(Data excerpts)
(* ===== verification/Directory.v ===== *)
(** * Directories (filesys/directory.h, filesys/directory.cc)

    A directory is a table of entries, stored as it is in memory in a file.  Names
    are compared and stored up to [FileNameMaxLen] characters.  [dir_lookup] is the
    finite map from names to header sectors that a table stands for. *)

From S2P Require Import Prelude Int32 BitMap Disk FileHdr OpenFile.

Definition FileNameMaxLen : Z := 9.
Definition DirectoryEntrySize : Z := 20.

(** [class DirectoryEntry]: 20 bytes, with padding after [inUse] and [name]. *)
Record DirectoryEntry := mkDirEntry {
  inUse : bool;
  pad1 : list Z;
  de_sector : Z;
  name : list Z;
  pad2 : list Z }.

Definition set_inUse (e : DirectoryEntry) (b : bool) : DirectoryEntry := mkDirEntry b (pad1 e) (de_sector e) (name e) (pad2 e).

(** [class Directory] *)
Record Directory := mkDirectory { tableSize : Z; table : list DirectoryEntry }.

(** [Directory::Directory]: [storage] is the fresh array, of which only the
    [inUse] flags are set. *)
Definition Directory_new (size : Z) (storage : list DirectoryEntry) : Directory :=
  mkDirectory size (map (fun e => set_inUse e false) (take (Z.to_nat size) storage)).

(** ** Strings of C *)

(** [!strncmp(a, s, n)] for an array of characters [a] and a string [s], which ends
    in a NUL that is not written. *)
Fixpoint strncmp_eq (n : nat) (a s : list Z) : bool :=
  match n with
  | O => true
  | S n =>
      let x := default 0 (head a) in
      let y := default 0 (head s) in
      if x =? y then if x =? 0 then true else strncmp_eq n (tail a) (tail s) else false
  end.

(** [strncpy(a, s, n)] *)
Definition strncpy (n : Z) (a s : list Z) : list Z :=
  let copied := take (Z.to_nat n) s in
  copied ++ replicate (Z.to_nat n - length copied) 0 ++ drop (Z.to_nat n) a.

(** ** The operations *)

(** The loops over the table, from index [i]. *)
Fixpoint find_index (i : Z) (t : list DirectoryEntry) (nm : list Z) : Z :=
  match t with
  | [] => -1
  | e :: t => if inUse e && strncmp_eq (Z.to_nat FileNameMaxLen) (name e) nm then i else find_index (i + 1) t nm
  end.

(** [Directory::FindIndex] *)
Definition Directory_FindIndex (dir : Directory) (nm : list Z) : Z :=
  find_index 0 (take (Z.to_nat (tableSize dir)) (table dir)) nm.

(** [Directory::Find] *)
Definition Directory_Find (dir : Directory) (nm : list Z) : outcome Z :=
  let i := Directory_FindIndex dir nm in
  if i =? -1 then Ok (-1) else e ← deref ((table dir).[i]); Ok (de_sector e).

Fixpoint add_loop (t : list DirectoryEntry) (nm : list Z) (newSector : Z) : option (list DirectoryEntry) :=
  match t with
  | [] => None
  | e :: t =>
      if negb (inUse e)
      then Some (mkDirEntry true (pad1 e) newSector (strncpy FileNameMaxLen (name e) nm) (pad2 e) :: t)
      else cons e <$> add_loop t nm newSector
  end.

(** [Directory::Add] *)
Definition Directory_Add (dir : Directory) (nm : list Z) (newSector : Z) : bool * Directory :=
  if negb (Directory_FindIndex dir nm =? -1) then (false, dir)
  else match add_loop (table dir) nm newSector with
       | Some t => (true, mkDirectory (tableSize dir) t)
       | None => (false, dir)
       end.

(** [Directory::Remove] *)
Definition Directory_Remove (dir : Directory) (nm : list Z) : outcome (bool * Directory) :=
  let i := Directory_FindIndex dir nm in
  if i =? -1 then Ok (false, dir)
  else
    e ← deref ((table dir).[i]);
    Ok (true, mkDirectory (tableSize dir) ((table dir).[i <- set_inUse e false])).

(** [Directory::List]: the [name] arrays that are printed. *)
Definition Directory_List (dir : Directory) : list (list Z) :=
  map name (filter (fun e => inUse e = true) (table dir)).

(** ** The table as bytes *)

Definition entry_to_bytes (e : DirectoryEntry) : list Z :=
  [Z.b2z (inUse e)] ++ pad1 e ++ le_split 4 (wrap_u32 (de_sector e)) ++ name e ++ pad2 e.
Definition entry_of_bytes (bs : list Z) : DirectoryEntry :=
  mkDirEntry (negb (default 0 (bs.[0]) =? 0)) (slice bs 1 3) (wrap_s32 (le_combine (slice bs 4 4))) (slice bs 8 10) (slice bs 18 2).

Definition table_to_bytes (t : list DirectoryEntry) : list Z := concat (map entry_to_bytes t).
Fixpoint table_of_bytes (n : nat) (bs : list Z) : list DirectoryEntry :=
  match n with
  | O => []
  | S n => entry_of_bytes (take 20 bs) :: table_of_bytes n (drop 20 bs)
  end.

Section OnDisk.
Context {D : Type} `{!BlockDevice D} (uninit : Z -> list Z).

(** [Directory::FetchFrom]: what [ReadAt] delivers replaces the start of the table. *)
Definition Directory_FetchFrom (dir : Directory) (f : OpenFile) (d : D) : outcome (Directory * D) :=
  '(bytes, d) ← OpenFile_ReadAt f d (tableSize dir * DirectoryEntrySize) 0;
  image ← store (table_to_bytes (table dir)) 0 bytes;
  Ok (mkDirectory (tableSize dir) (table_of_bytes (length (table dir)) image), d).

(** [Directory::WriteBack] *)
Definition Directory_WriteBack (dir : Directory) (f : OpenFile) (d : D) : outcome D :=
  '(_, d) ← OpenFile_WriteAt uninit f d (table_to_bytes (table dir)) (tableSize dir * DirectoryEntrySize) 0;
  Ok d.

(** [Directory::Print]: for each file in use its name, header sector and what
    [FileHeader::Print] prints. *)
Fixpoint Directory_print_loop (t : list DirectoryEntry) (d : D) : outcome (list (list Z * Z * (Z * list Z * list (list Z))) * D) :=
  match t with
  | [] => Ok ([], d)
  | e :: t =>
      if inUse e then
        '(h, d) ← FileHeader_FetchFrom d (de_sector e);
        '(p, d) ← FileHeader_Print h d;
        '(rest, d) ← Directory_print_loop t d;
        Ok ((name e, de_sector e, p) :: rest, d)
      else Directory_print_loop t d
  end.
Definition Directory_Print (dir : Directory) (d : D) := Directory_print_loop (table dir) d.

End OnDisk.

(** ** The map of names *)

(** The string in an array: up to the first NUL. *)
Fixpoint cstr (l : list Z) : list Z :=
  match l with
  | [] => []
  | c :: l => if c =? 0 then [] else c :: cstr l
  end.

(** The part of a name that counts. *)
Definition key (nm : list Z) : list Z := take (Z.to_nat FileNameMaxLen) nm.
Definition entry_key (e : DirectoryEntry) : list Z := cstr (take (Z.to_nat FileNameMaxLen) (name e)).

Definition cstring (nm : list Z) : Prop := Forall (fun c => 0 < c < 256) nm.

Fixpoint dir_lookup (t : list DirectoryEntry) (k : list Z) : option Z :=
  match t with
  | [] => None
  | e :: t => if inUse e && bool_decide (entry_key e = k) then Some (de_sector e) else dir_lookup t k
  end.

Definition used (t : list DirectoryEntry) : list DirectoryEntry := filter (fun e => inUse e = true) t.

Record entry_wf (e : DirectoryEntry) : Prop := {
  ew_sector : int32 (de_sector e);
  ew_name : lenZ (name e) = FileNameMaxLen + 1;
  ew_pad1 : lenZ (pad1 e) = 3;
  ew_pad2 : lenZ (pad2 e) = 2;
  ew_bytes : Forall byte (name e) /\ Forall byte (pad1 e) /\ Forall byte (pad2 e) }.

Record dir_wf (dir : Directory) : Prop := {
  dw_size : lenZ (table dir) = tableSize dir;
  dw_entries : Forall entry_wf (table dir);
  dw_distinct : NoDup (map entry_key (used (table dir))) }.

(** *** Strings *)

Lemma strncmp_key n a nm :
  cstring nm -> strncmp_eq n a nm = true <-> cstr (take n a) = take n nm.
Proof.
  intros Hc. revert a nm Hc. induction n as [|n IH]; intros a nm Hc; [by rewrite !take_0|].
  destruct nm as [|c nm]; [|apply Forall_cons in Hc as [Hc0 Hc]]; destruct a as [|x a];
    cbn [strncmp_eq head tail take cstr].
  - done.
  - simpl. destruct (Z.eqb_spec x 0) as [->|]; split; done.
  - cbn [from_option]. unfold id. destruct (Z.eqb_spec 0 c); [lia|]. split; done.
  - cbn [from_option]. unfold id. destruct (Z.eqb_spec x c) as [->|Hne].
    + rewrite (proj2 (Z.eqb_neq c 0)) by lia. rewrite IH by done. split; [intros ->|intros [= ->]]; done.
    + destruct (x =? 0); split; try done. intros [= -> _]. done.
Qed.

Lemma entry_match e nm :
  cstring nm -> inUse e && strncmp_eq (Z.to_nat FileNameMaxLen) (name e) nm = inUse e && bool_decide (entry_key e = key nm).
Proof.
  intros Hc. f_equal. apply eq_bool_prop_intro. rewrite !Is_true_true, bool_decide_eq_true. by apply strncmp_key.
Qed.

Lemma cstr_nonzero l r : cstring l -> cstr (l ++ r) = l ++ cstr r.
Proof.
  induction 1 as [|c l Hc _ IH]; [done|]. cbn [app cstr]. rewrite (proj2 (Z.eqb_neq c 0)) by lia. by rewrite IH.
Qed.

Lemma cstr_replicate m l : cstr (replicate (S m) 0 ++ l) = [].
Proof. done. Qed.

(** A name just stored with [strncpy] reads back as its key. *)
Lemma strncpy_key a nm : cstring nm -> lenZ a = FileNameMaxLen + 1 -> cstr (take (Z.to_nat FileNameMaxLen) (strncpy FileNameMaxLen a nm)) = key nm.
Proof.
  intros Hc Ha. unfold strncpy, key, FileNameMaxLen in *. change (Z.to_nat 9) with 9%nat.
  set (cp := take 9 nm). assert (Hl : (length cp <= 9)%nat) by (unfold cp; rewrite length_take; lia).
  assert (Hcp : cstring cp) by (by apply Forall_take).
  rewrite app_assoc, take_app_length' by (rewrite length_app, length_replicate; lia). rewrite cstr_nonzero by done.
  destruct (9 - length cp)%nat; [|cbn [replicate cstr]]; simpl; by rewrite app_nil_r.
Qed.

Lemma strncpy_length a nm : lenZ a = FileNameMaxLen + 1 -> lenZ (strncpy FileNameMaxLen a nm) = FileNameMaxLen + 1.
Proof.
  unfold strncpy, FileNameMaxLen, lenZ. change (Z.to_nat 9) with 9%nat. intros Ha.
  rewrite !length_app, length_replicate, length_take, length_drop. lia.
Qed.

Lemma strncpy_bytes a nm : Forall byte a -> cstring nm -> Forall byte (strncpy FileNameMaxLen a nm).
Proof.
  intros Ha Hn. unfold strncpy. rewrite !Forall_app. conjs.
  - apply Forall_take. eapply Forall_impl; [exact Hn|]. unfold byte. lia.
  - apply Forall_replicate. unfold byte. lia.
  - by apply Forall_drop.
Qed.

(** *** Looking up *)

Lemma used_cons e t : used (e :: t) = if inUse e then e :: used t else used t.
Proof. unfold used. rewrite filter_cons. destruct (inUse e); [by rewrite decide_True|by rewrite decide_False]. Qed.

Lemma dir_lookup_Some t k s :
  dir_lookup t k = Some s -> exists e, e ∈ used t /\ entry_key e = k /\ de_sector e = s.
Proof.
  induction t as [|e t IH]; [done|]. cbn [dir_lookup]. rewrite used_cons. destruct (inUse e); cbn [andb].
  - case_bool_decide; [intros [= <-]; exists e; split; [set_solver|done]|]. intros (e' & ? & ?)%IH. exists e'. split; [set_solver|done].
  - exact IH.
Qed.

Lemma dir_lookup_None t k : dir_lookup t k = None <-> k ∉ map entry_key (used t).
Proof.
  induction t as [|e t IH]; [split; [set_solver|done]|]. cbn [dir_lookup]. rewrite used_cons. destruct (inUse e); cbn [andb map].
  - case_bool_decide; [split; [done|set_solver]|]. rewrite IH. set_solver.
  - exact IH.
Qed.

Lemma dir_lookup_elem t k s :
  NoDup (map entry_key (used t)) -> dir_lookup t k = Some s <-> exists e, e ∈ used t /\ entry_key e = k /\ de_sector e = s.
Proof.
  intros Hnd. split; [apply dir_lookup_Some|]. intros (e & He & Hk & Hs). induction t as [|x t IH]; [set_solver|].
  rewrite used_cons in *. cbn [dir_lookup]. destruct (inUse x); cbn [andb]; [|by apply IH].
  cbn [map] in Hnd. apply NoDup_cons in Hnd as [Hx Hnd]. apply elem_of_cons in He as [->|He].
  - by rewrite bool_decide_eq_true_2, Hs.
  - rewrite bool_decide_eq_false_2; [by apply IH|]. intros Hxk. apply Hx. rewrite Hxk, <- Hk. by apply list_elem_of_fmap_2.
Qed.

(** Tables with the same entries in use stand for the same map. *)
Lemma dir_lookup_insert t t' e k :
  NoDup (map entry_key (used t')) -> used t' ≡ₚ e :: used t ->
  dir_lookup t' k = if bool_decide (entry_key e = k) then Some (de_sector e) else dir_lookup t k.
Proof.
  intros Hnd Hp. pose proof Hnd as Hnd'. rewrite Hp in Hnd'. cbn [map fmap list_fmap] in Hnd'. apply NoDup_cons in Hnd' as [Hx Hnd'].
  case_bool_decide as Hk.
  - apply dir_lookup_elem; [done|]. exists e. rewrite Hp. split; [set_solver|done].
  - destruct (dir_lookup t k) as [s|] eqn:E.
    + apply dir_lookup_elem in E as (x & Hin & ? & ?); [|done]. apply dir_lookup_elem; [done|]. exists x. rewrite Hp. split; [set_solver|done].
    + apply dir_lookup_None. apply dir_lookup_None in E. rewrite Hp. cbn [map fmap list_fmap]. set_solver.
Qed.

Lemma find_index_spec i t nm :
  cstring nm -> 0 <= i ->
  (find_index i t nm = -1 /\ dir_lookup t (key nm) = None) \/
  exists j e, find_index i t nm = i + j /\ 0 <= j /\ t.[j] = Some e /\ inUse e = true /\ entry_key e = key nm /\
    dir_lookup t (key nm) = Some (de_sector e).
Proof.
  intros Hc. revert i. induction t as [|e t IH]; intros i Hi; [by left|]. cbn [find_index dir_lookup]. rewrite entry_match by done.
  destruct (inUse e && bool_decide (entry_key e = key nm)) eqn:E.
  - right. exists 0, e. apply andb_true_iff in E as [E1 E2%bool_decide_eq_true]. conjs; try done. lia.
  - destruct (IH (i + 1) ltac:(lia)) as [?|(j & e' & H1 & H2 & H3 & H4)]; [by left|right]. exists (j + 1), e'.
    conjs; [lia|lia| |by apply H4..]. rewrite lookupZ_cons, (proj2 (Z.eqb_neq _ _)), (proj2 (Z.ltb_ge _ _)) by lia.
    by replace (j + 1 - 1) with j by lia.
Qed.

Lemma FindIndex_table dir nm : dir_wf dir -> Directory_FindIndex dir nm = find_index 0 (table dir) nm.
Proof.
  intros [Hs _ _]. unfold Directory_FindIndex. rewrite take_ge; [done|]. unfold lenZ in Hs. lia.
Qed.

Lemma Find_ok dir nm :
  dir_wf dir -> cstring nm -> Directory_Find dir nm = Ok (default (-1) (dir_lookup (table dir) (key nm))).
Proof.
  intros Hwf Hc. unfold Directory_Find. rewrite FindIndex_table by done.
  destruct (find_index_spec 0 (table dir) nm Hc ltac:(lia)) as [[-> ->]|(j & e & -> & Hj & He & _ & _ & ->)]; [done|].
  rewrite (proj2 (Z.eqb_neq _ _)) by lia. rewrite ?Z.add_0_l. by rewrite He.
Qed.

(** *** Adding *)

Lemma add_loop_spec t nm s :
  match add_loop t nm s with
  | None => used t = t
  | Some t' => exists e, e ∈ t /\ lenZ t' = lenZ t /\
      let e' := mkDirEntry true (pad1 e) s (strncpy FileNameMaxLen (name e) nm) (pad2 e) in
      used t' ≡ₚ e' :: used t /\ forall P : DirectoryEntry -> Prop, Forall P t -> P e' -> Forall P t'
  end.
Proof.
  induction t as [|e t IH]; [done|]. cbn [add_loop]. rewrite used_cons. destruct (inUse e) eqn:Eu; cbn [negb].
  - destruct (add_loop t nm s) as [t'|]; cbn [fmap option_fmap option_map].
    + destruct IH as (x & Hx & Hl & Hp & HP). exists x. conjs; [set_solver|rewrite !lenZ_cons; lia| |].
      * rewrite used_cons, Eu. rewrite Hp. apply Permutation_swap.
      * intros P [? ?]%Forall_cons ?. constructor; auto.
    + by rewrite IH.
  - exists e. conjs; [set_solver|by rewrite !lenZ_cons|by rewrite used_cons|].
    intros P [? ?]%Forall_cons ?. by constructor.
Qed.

## PROBLEM STATEMENT
Restate word for word only the lines running from the beginning of the data to the line holding "are compared and", both included.

## FINISHED EXERCISE
(* ===== verification/Directory.v ===== *)
(** * Directories (filesys/directory.h, filesys/directory.cc)

    A directory is a table of entries, stored as it is in memory in a file.  Names
    are compared and stored up to [FileNameMaxLen] characters.  [dir_lookup] is the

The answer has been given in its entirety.